有了这层水的保护,虽然摩擦生热,但水会降温,不至于温度太高,让硫化汞分解出有毒的单质汞,通过一遍一遍的水洗,把可溶性的汞盐洗脱了,这样的话把它的毒性降低,提高了药用安全。
听到这里,您可能会有这样的疑问,如果硫化汞没有太大用,为什么不把它从国家药典上剔除?中成药一用它汞就会超标,干脆不再保留这种药物不是更省事么?
原因在于,看起来毒性大而且药效不明显的药物,未必永远没有用。比如下面要给大家介绍的这两种东西的毒性可比硫化汞要大。
其中一个就是砒霜,因为天然砒霜存在一些含铁的杂质,所以颜色是红的,我们也叫红信石。
另一种是砷的化合物,砷是一种有毒的非金属元素,砷的化合物也可以导致人中毒。
这两种物质过去来讲一般都是用外,很少内服。
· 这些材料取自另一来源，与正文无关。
(** C32. Attendance refines a machine per member with the states off, on the floor, back
    from a break and on a break: after any punches at increasing times the status the
    code reports is the machine's, and it accepts a further punch exactly when the
    machine does. *)
Theorem attendance_refines l s0 from rid i :
  increasing from l →
  let s := punch_run l (with_clock_events empty_table s0) in
  get_current_status i rid s = Ok (presence_label (spec l rid i)) s ∧
  ∀ t now, is_ok (clock_op t i rid now s) = accepts (spec l rid i) t.
Proof.
  intros Hinc s. assert (∀ rid i, presence_in s rid i = spec l rid i) as Hp.
  { apply (punch_run_spec _ _ from (λ _ _, Off)); [done| |done]. intros e He. by apply not_elem_of_nil in He. }
  rewrite <-(Hp rid i). split.
  - unfold get_current_status, _last_event, mbind, M_bind, gets, mret, M_ret, presence_in.
    by destruct (ce_type <$> latest _) as [[]|].
  - intros t now. pose proof (clock_op_run t i rid now s) as Hrun. destruct (accepts _ t); [by rewrite Hrun|].
    by destruct Hrun as [e ->].
Qed.

(** ** Shifts and the clock *)

Lemma close_shift_run rid sid now s :
  match close_shift rid sid now s with
  | Ok sh s' =>
      ∃ sh0, get_row sid (shifts s) = Some sh0 ∧ sh_restaurant_id sh0 = rid ∧ sh_status sh0 ≠ ShClosed ∧
        sh = with_shift ShClosed (Some (default now (sh_actual_start sh0))) (Some now) sh0 ∧
        s' = with_shifts (set_row sh (shifts s)) s
  | Err e s' => s' = s ∧ ∃ t, e = StaffValueError t
  end.
Proof.
  unfold close_shift, the_shift, mbind, M_bind, gets. destruct (get_row sid (shifts s)) as [sh|] eqn:Hg; [|cbn; eauto].
  destruct (Z.eqb_spec (sh_restaurant_id sh) rid); [|cbn; eauto]. unfold mret, M_ret.
  destruct (sh_status sh) eqn:Hst; cbn; [..|eauto]; exists sh; rewrite Hst; by split_and!.
Qed.
Lemma clock_out_refused i rid now s :
  accepts (presence_in s rid i) ClockOut = false →
  clock_out i rid now s = Err (NotClockedInError i) s ∧ presence_in s rid i ∈ [Off; Pause].
Proof.
  unfold presence_in, clock_out, _last_event, mbind, M_bind, gets.
  destruct (ce_type <$> latest _) as [[]|]; cbn; try done; intros _; (split; [done|set_solver]).
Qed.
(* ===== verification/KitchenDb.v ===== *)
(** * The kitchen's session: stations, print jobs, printers and the lines on the pass
    ([kds/models.py], [kds/printer_status.py])

    The kitchen runs in one session with the fleet ([Fleet]), which holds an order's
    lifecycle, money and delivery; the columns of orders and lines that only the kitchen
    reads or writes are here. *)

From S2P Require Import Prelude Money Strings Db AuditTrail Clock Floats Wallet OrderFsm OrderPayments Outbox Loyalty Batching Scoring Fleet.

(** ** Data *)

Record KitchenStation := {
  ks_id : Z;
  ks_restaurant_id : Z;
  ks_name : string;
  ks_station_type : string;
  ks_kitchen_code : string;
  ks_printer_ip : option string;
  ks_printer_port : option Z;
  ks_fallback_station_id : option Z;
  ks_is_active : bool;
}.
#[global] Instance KitchenStation_row : Row KitchenStation := ks_id.

Record CategoryStationDefault := {
  cs_id : Z;
  cs_restaurant_id : Z;
  cs_category : string;
  cs_station_id : Z;
}.
#[global] Instance CategoryStationDefault_row : Row CategoryStationDefault := cs_id.

Record PrintJob := {
  pj_id : Z;
  pj_restaurant_id : Z;
  pj_station_id : Z;
  pj_order_id : Z;
  pj_payload : string;
  pj_status : string;
  pj_attempts : Z;
  pj_via_fallback : bool;
  pj_original_station_id : option Z;
}.
#[global] Instance PrintJob_row : Row PrintJob := pj_id.

Record PrinterStatus := {
  pt_id : Z;
  pt_restaurant_id : Z;
  pt_station_id : Z;
  pt_healthy : bool;
  pt_last_heartbeat_at : Z;
}.
#[global] Instance PrinterStatus_row : Row PrinterStatus := pt_id.

Record KitchenDish := {
  kd_id : Z;
  kd_restaurant_id : Z;
  kd_category : option string;
  kd_station_id : option Z;
  kd_prep_minutes : option Z;
}.
#[global] Instance KitchenDish_row : Row KitchenDish := kd_id.

(** A chosen modifier: an object with a name (or without), or something else, as printed. *)
Inductive chosen_modifier := ModDict (name : option string) (text : string) | ModOther (text : string).

Inductive kitchen_status := KReceived | KPreparing | KReady.
#[global] Instance kitchen_status_eq_dec : EqDecision kitchen_status.
Proof. solve_decision. Defined.
Definition kitchen_status_str (st : kitchen_status) : string :=
  match st with KReceived => "received" | KPreparing => "preparing" | KReady => "ready" end.

(** The kitchen's columns of [order_items]. *)
Record Ticket := {
  tk_id : Z;
  tk_order_id : Z;
  tk_dish_id : Z;
  tk_dish_name : string;
  tk_variant_name : option string;
  tk_qty : Z;
  tk_notes : option string;
  tk_cancelled : bool;
  tk_selected_modifiers : list chosen_modifier;
  tk_allergens_snapshot : list string;
  tk_course_held : bool;
  tk_created_at : Z;
  tk_kitchen_status : kitchen_status;
  tk_station_id_snapshot : option Z;
  tk_kitchen_code_snapshot : option string;
  tk_kitchen_received_at : option Z;
  tk_bumped_at : option Z;
  tk_bumped_by_staff_id : option Z;
  tk_packaging_checked : bool;
  tk_quality_checked : bool;
  tk_missing_item_confirmed : bool;
  tk_missing_item_note : option string;
}.
#[global] Instance Ticket_row : Row Ticket := tk_id.

(** Where the line is cooked and when it came in. *)
Definition routed (st : kitchen_status) (station : option Z) (code : option string) (received : option Z) (t : Ticket) : Ticket :=
  Build_Ticket (tk_id t) (tk_order_id t) (tk_dish_id t) (tk_dish_name t) (tk_variant_name t) (tk_qty t) (tk_notes t)
    (tk_cancelled t) (tk_selected_modifiers t) (tk_allergens_snapshot t) (tk_course_held t) (tk_created_at t)
    st station code received (tk_bumped_at t) (tk_bumped_by_staff_id t) (tk_packaging_checked t) (tk_quality_checked t)
    (tk_missing_item_confirmed t) (tk_missing_item_note t).
Definition rehomed (station : option Z) (t : Ticket) : Ticket :=
  routed (tk_kitchen_status t) station (tk_kitchen_code_snapshot t) (tk_kitchen_received_at t) t.
(** Its progress: status, bump time and by whom. *)
Definition progressed (st : kitchen_status) (at_ by_ : option Z) (t : Ticket) : Ticket :=
  Build_Ticket (tk_id t) (tk_order_id t) (tk_dish_id t) (tk_dish_name t) (tk_variant_name t) (tk_qty t) (tk_notes t)
    (tk_cancelled t) (tk_selected_modifiers t) (tk_allergens_snapshot t) (tk_course_held t) (tk_created_at t)
    st (tk_station_id_snapshot t) (tk_kitchen_code_snapshot t) (tk_kitchen_received_at t) at_ by_
    (tk_packaging_checked t) (tk_quality_checked t) (tk_missing_item_confirmed t) (tk_missing_item_note t).
Definition checked (packaging quality missing : bool) (note : option string) (t : Ticket) : Ticket :=
  Build_Ticket (tk_id t) (tk_order_id t) (tk_dish_id t) (tk_dish_name t) (tk_variant_name t) (tk_qty t) (tk_notes t)
    (tk_cancelled t) (tk_selected_modifiers t) (tk_allergens_snapshot t) (tk_course_held t) (tk_created_at t)
    (tk_kitchen_status t) (tk_station_id_snapshot t) (tk_kitchen_code_snapshot t) (tk_kitchen_received_at t)
    (tk_bumped_at t) (tk_bumped_by_staff_id t) packaging quality missing note.

(** The kitchen's columns of [orders]. *)
Record KitchenOrder := {
  ko_id : Z;
  ko_order_type : string;
  ko_held_at : option Z;
  ko_customer_allergy_notes : option string;
  ko_staff_id : option Z;
  ko_daily_token : option Z;
  ko_source_channel : option string;
  ko_cook_estimate_minutes : option Z;
}.
#[global] Instance KitchenOrder_row : Row KitchenOrder := ko_id.
Definition with_cook_estimate (m : option Z) (k : KitchenOrder) : KitchenOrder :=
  {| ko_id := ko_id k; ko_order_type := ko_order_type k; ko_held_at := ko_held_at k;
     ko_customer_allergy_notes := ko_customer_allergy_notes k; ko_staff_id := ko_staff_id k;
     ko_daily_token := ko_daily_token k; ko_source_channel := ko_source_channel k; ko_cook_estimate_minutes := m |}.

(** The restaurant's kitchen settings; a key may be missing. *)
Record kitchen_settings := {
  raw_prep_handling_minutes : option Z;
  raw_batch_safety_minutes : option Z;
  raw_default_prep_minutes : option Z;
}.

(** Calls to the parts that keep their own session: the VAT of the confirmed order, the
    marketplace push, the stock. *)
Inductive kitchen_call :=
| KApplyVat (order_id : Z)
| KPushPartner (order_id : Z)
| KDeductStock (order_id : Z)
| KRecomputeTotal (order_id : Z)
| KFlushWebhooks (restaurant_id : Z)
| KDeliverOutbox (ids : list Z)
| KInvalidatePreview (restaurant_id : Z).

(** ** The session *)

Record kitchen_db := {
  kt_fleet : fleet_db;
  stations : table KitchenStation;
  category_defaults : table CategoryStationDefault;
  print_jobs : table PrintJob;
  printer_statuses : table PrinterStatus;
  kitchen_dishes : table KitchenDish;
  tickets : table Ticket;
  kitchen_orders : table KitchenOrder;
  table_labels : list (Z * string);
  kitchen_settings_of : list (Z * kitchen_settings);
  kitchen_calls : list kitchen_call;
}.
Definition with_stations t s := Build_kitchen_db (kt_fleet s) t (category_defaults s) (print_jobs s) (printer_statuses s)
  (kitchen_dishes s) (tickets s) (kitchen_orders s) (table_labels s) (kitchen_settings_of s) (kitchen_calls s).
Definition with_defaults t s := Build_kitchen_db (kt_fleet s) (stations s) t (print_jobs s) (printer_statuses s)
  (kitchen_dishes s) (tickets s) (kitchen_orders s) (table_labels s) (kitchen_settings_of s) (kitchen_calls s).
Definition with_print_jobs t s := Build_kitchen_db (kt_fleet s) (stations s) (category_defaults s) t (printer_statuses s)
  (kitchen_dishes s) (tickets s) (kitchen_orders s) (table_labels s) (kitchen_settings_of s) (kitchen_calls s).
Definition with_printers t s := Build_kitchen_db (kt_fleet s) (stations s) (category_defaults s) (print_jobs s) t
  (kitchen_dishes s) (tickets s) (kitchen_orders s) (table_labels s) (kitchen_settings_of s) (kitchen_calls s).
Definition with_dishes t s := Build_kitchen_db (kt_fleet s) (stations s) (category_defaults s) (print_jobs s)
  (printer_statuses s) t (tickets s) (kitchen_orders s) (table_labels s) (kitchen_settings_of s) (kitchen_calls s).
Definition with_tickets t s := Build_kitchen_db (kt_fleet s) (stations s) (category_defaults s) (print_jobs s)
  (printer_statuses s) (kitchen_dishes s) t (kitchen_orders s) (table_labels s) (kitchen_settings_of s) (kitchen_calls s).
Definition with_kitchen_orders t s := Build_kitchen_db (kt_fleet s) (stations s) (category_defaults s) (print_jobs s)
  (printer_statuses s) (kitchen_dishes s) (tickets s) t (table_labels s) (kitchen_settings_of s) (kitchen_calls s).
Definition with_kitchen_calls l s := Build_kitchen_db (kt_fleet s) (stations s) (category_defaults s) (print_jobs s)
  (printer_statuses s) (kitchen_dishes s) (tickets s) (kitchen_orders s) (table_labels s) (kitchen_settings_of s) l.

#[global] Program Instance kitchen_fleet_lens : Lens kitchen_db fleet_db := {|
  view := kt_fleet;
  put f s := Build_kitchen_db f (stations s) (category_defaults s) (print_jobs s) (printer_statuses s)
    (kitchen_dishes s) (tickets s) (kitchen_orders s) (table_labels s) (kitchen_settings_of s) (kitchen_calls s);
|}.
Solve Obligations with by intros; try destruct s.
#[global] Instance kitchen_has_audit : HasAudit kitchen_db := {|
  audit_log s := audit_log (kt_fleet s);
  put_audit l s := put (put_audit l (kt_fleet s)) s;
|}.

Inductive kitchen_error :=
| KHTTP (status_code : Z) (detail : string)
| KValueError (text : string)
| DishMissing (dish_id : Z)            (** an [AttributeError] on [None] *)
| StationNameTaken                     (** UNIQUE (restaurant_id, kitchen_code, name) *)
| KFleetRaised (e : fleet_error).
Abbreviation KM := (M kitchen_db kitchen_error).

Definition kt_now (s : kitchen_db) : Z := fl_now (kt_fleet s).
Definition call_kitchen (c : kitchen_call) : KM unit := modify (λ s, with_kitchen_calls (kitchen_calls s ++ [c]) s).

(** [session.get(Order, id)]: the three parts of the row. *)
Record KOrder := Whole { w_order : OrderFsm.Order; w_delivery : Delivery; w_kitchen : KitchenOrder }.
Definition whole_order (order_id : Z) (s : kitchen_db) : option KOrder :=
  match both_halves order_id (kt_fleet s), get_row order_id (kitchen_orders s) with
  | Some (o, d), Some k => Some (Whole o d k)
  | _, _ => None
  end.
Definition set_ticket (t : Ticket) : KM unit := modify (λ s, with_tickets (set_row t (tickets s)) s).
Definition tickets_of (order_id : Z) (s : kitchen_db) : list Ticket :=
  all_where (λ t, tk_order_id t =? order_id) (tickets s).
(** ** The checks at the pass *)

Definition _get_owned_item (item_id restaurant_id : Z) : KM Ticket :=
  found ← gets (λ s, get_row item_id (tickets s));
  match found with
  | None => raise (KHTTP 404 "item not found")
  | Some t =>
      o ← gets (λ s, get_row (tk_order_id t) (fl_orders (kt_fleet s)));
      match o with
      | Some o => if o_restaurant_id o =? restaurant_id then mret t else raise (KHTTP 404 "item not found")
      | None => raise (KHTTP 404 "item not found")
      end
  end.
Definition check_item (f : Ticket → Ticket) (restaurant_id item_id : Z) : KM Ticket :=
  t ← _get_owned_item item_id restaurant_id;
  let t' := f t in set_ticket t' ≫= λ _, mret t'.
Definition mark_packaging_checked : Z → Z → KM Ticket :=
  check_item (λ t, checked true (tk_quality_checked t) (tk_missing_item_confirmed t) (tk_missing_item_note t) t).
Definition mark_quality_checked : Z → Z → KM Ticket :=
  check_item (λ t, checked (tk_packaging_checked t) true (tk_missing_item_confirmed t) (tk_missing_item_note t) t).
Definition mark_missing_item (note : option string) : Z → Z → KM Ticket :=
  check_item (λ t, checked (tk_packaging_checked t) (tk_quality_checked t) true note t).
Definition missing_item_confirm (restaurant_id item_id : Z) (note : option string) : KM Ticket :=
  t ← mark_missing_item note restaurant_id item_id;
  audit "kitchen" restaurant_id "order_item" (pretty item_id) "missing_item_confirmed" None
    (Some [("note", jopt_str note)]) ≫= λ _, mret t.
Definition start_prep (restaurant_id item_id : Z) : KM Ticket :=
  t ← _get_owned_item item_id restaurant_id;
  let t' := progressed KPreparing (tk_bumped_at t) (tk_bumped_by_staff_id t) t in
  set_ticket t' ≫= λ _, mret t'.
Definition recall_item (restaurant_id item_id : Z) : KM Ticket :=
  t ← _get_owned_item item_id restaurant_id;
  let t' := progressed KReceived None None t in
  set_ticket t' ≫= λ _,
  audit "kitchen" restaurant_id "order_item" (pretty item_id) "recall"
    (Some [("kitchen_status", JStr (kitchen_status_str (tk_kitchen_status t)))])
    (Some [("kitchen_status", JStr "received")]) ≫= λ _, mret t'.

(** ** The boards *)

Definition WARNING_AFTER_MINUTES : float := fint 8.
Definition LATE_AFTER_MINUTES : float := fint 15.
Definition DEAD_ORDER_STATUSES : list OrderStatus := [CANCELLED; ON_RESALE].
Definition ticket_urgency (age_minutes : float) : string :=
  if LATE_AFTER_MINUTES <=f age_minutes then "late" else
  if WARNING_AFTER_MINUTES <=f age_minutes then "warning" else "ok".

(** What a ticket on the board shows of its line, its order and its age. *)
Record BoardTicket := {
  bt_line : Ticket;
  bt_order_number : option string;
  bt_priority : option string;
  bt_order_settled : bool;
  bt_estimated_ready_at : option string;
  bt_age_seconds : Z;
  bt_age_minutes : float;
  bt_urgency : string;
  bt_table_label : option string;
  bt_category : option string;
}.
Definition dict_of {A} (l : list (Z * A)) (k : Z) : option A := snd <$> List.find (λ p, p.1 =? k) (List.rev l).
Definition age_of (now : Z) (t : Ticket) : float :=
  let created := default (tk_created_at t) (tk_kitchen_received_at t) in
  fmax fzero (total_seconds (now - created)).
Definition enrich_ticket (item : Ticket) (order : option KOrder) (now : Z) (labels categories : list (Z * string))
    : BoardTicket :=
  let age := age_of now item in
  let minutes_ := fdiv age (fint 60) in
  {| bt_line := item;
     bt_order_number := order_number ∘ w_delivery <$> order;
     bt_priority := priority ∘ w_delivery <$> order;
     bt_order_settled := match order with Some o => bool_decide (o_status (w_order o) = DELIVERED) | None => false end;
     bt_estimated_ready_at := o ← order; datetime_isoformat <$>
       match prep_deadline (w_delivery o) with Some t => Some t | None => promised_eta (w_delivery o) end;
     bt_age_seconds := default 0 (ftrunc age);
     bt_age_minutes := fround1 minutes_;
     bt_urgency := ticket_urgency minutes_;
     bt_table_label := o ← order; t ← o_table_id (w_order o); dict_of labels t;
     bt_category := dict_of categories (tk_dish_id item) |}.
(** A failed print job goes to the fallback even when the fallback's printer is down too,
    which the first printing avoids. *)
Definition both_down : kitchen_db :=
  kitchen_history 40 flat_geo town_dispatch town_notice [RHeartbeat 1 2 true; RAdvance 2 "manager"; RHeartbeat 1 1 false; RJobStatus 1 1 "failed"] small_kitchen.
Theorem failed_job_to_dead_printer :
  unhealthy 1 1 both_down = true ∧
  option_map (λ j, (pj_station_id j, pj_status j, pj_via_fallback j)) (get_row 1 (print_jobs both_down)) = Some (1, "pending"%string, true).
Proof. vm_compute. done. Qed.
(** *** Sending and asking *)

Lemma positive_stored q : milli q = true → (q <=q 0) = false → 0 < stored_qty q.
Proof.
  intros Hm Hq. assert ((0 <q q) = true) as H by (by rewrite Hq). rewrite milli_lt in H by done. zbool. exact H.
Qed.
Lemma send_step nm from tid l s s' tr :
  transfers_ok s → get_row tid (stock_transfers s) = Some tr → tr_status tr = TInTransit → tr_from_restaurant_id tr = from →
  milli (li_quantity l) = true → send_line from tid l s = Ok tt s' → kept nm s s' ∧ stock_transfers s' = stock_transfers s.
Proof.
  intros Hok Hg Hst Hfrom Hm. unfold send_line. destruct (li_quantity l <=q 0) eqn:Hq; [done|].
  apply (positive_stored _ Hm) in Hq. intros (i & s1 & H1 & H2)%bind_Ok.
  apply (take_stock_Ok _ _ _ _ _ _ H1 Hok) in Hm as Hrun. destruct Hrun as (Hi & -> & Hok1 & Hh). specialize (Hok1 ltac:(lia)).
  unfold add_transfer_line, mbind, M_bind, gets, modify in H2. injection H2 as <-.
  match goal with |- kept nm s (with_transfer_lines (add_row ?x _) ?s1) ∧ _ => set (new := x); set (s2 := s1) in * end.
  change (kept nm s (with_transfer_lines (add_row new (transfer_lines s2)) s2) ∧ stock_transfers s = stock_transfers s).
  split; [|done]. assert (line_ok s2 new) as Hnew.
  { split; cbn; [done|lia|done|]. exists tr. split; [exact Hg|]. intros _. right. rewrite Hfrom.
    apply ingredient_at_keeps; [apply Hok|by apply ingredient_at_some in Hi as (? & _)|by eexists]. }
  split; [by apply add_line_ok|]. split.
  2:{ intros Hun y t [Hy| ->]%elem_of_add_row Hgy Hc; [by apply (Hun y t)|done]. }
  unfold total_stock. rewrite away_add_line, held_lines.
  subst s2. rewrite Hh, away_stock. change (status_in (with_ingredients_at _ s)) with (status_in s).
  unfold status_in. cbn [tl_transfer_id new]. change (tl_transfer_id new) with tid. rewrite Hg. cbn. rewrite Hst.
  change (tl_ingredient_name new) with (strip (li_ingredient_name l)). destruct (_ =s nm); cbn; lia.
Qed.
(** A loop of steps that keep the totals. *)
Lemma loop_kept nm {A} (f : A → TM unit) l s s' (P : transfers_db → Prop) :
  (∀ x s s', x ∈ l → transfers_ok s → P s → f x s = Ok tt s' → kept nm s s' ∧ P s') →
  transfers_ok s → P s → for_each f l s = Ok tt s' → kept nm s s' ∧ P s'.
Proof.
  revert s. induction l as [|x l IH]; intros s Hf Hok HP; cbn [for_each]; [by intros [= <-]|].
  intros ([] & s1 & H1 & H2)%bind_Ok. destruct (Hf x s s1 ltac:(by left) Hok HP H1) as [(Hok1 & Ht1 & Hu1) HP1].
  destruct (IH s1) as [(Hok2 & Ht2 & Hu2) HP2]; [by intros; eapply Hf; [by right|..]|done..|].
  split; [|done]. split; [done|]. split; [congruence|auto].
Qed.
Lemma added_total nm t s :
  transfers_ok s → row_id t = next_id (stock_transfers s) →
  total_stock nm (with_transfers (add_row t (stock_transfers s)) s) = total_stock nm s.
Proof.
  intros Hok Hid. unfold total_stock. f_equal. apply away_ext; [done|]. intros l Hl.
  destruct (lo_transfer _ _ (to_lines _ Hok l Hl)) as (x & Hx & _). unfold status_in. cbn [stock_transfers with_transfers].
  by rewrite (get_row_add_some _ _ _ _ Hx), Hx.
Qed.
Lemma new_transfer nm org from to st by_ note s tr s1 :
  transfers_ok s → add_transfer org from to st by_ note s = Ok tr s1 →
  kept nm s s1 ∧ get_row (tr_id tr) (stock_transfers s1) = Some tr ∧ tr_status tr = st ∧ tr_from_restaurant_id tr = from.
Proof.
  intros Hok. unfold add_transfer, mbind, M_bind, gets. intros [= <- <-]. split_and!; [split_and!|..]; try done.
  - by apply add_transfer_ok.
  - by apply added_total.
  - intros Hun l t Hl Ht Hc. destruct (lo_transfer _ _ (to_lines _ Hok l Hl)) as (x & Hx & _).
    pose proof (get_row_add_some (stock_transfers s) {| tr_id := next_id (stock_transfers s); tr_organization_id := org; tr_from_restaurant_id := from;
      tr_to_restaurant_id := to; tr_status := st; tr_dispatched_by := by_; tr_received_by := None; tr_note := note |} _ _ Hx) as Hx'.
    cbn in Ht. rewrite Hx' in Ht. injection Ht as <-. by apply (Hun l x).
  - apply (get_row_add _ _ (to_transfers _ Hok)). done.
Qed.
(* ===== verification/Marketing.v ===== *)
(** * Campaigns and the compliant send ([marketing/])

    Opt-outs, the frequency cap and the send window ([optout.py], [throttle.py],
    [window.py]); campaigns, their sends and the dispatcher of scheduled ones
    ([service.py], [worker.py], [router.py]).  A send is a row of the ledger and a
    message of the queue. *)

From Stdlib Require Import Ascii.
From S2P Require Import Prelude Money Strings Decimals Db AuditTrail Clock Coupons OrderFsm Outbox Notify Loyalty MarketingDb Segments.

(** ** Opt-outs ([optout.py]) *)

Definition _STOP_KEYWORDS : list string :=
  ["stop"; "unsubscribe"; "opt out"; "optout"; "stop promo"; "cancel"; "الغاء"; "توقف"]%string.
Definition _STOP_PREFIXES : list string := ["stop"; "unsubscribe"]%string.
Definition _OPTOUT_PHRASES : list string :=
  ["stop sending"; "stop messaging"; "don't send"; "dont send"; "no more messages"; "no more marketing"; "no more promotions";
   "opt out"; "opt-out"; "remove me"; "don't message"; "dont message"; "stop marketing"; "stop promotions"; "no promotions";
   "unsubscribe me"; "don't contact"; "dont contact"]%string.

Definition starts_with (p s : string) : bool := match after_prefix p s with Some _ => true | None => false end.
Fixpoint occurs_in (p s : string) : bool :=
  starts_with p s || match s with EmptyString => false | String _ s' => occurs_in p s' end.

Definition is_optout_intent (text : string) : bool :=
  let normalized := lower (strip text) in existsb (λ p, occurs_in p normalized) _OPTOUT_PHRASES.
Definition is_stop_keyword (text : string) : bool :=
  let normalized := lower (strip text) in
  truthy normalized && (in_strs normalized _STOP_KEYWORDS || existsb (λ p, starts_with p normalized) _STOP_PREFIXES).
但是经科学家研究后,扩展了它们的使用范围。
有一个教授叫张亭栋,他通过研究发现,砷制剂可以让急性早幼粒细胞进行分化,逐渐诱导它分化成为接近成熟的细胞,这样的话大大缓解了病人的肿瘤负荷。
过去急性早幼粒急性是髓性白血病里最凶险的类型,容易出现DIC,弥散性血管内凝血,导致严重的内脏出血,甚至会导致人的死亡。
过去如果诊断急性早幼粒,他的生存时间可能是几个月。
但是现在不一样了,有了砷制剂以后,我们可以通过口服,不用做造血干细胞移植了,那么这些患者可以获得良好的生活质量,达到长时间的完全缓解。
所以说,我们把古人的智慧和方法加载到我们的研究对象上,逐渐产生新的知识和技术,我们应该珍视这些技术。
世界是如此美妙,如此绚烂,当我们用单一声音讲述它,描述它时,很可能让它变得苍白和冷漠,这不是我们的初衷。
让我们以历史为师,以前辈为师,以科学精神为师,让智慧像生命般繁衍,谢谢大家。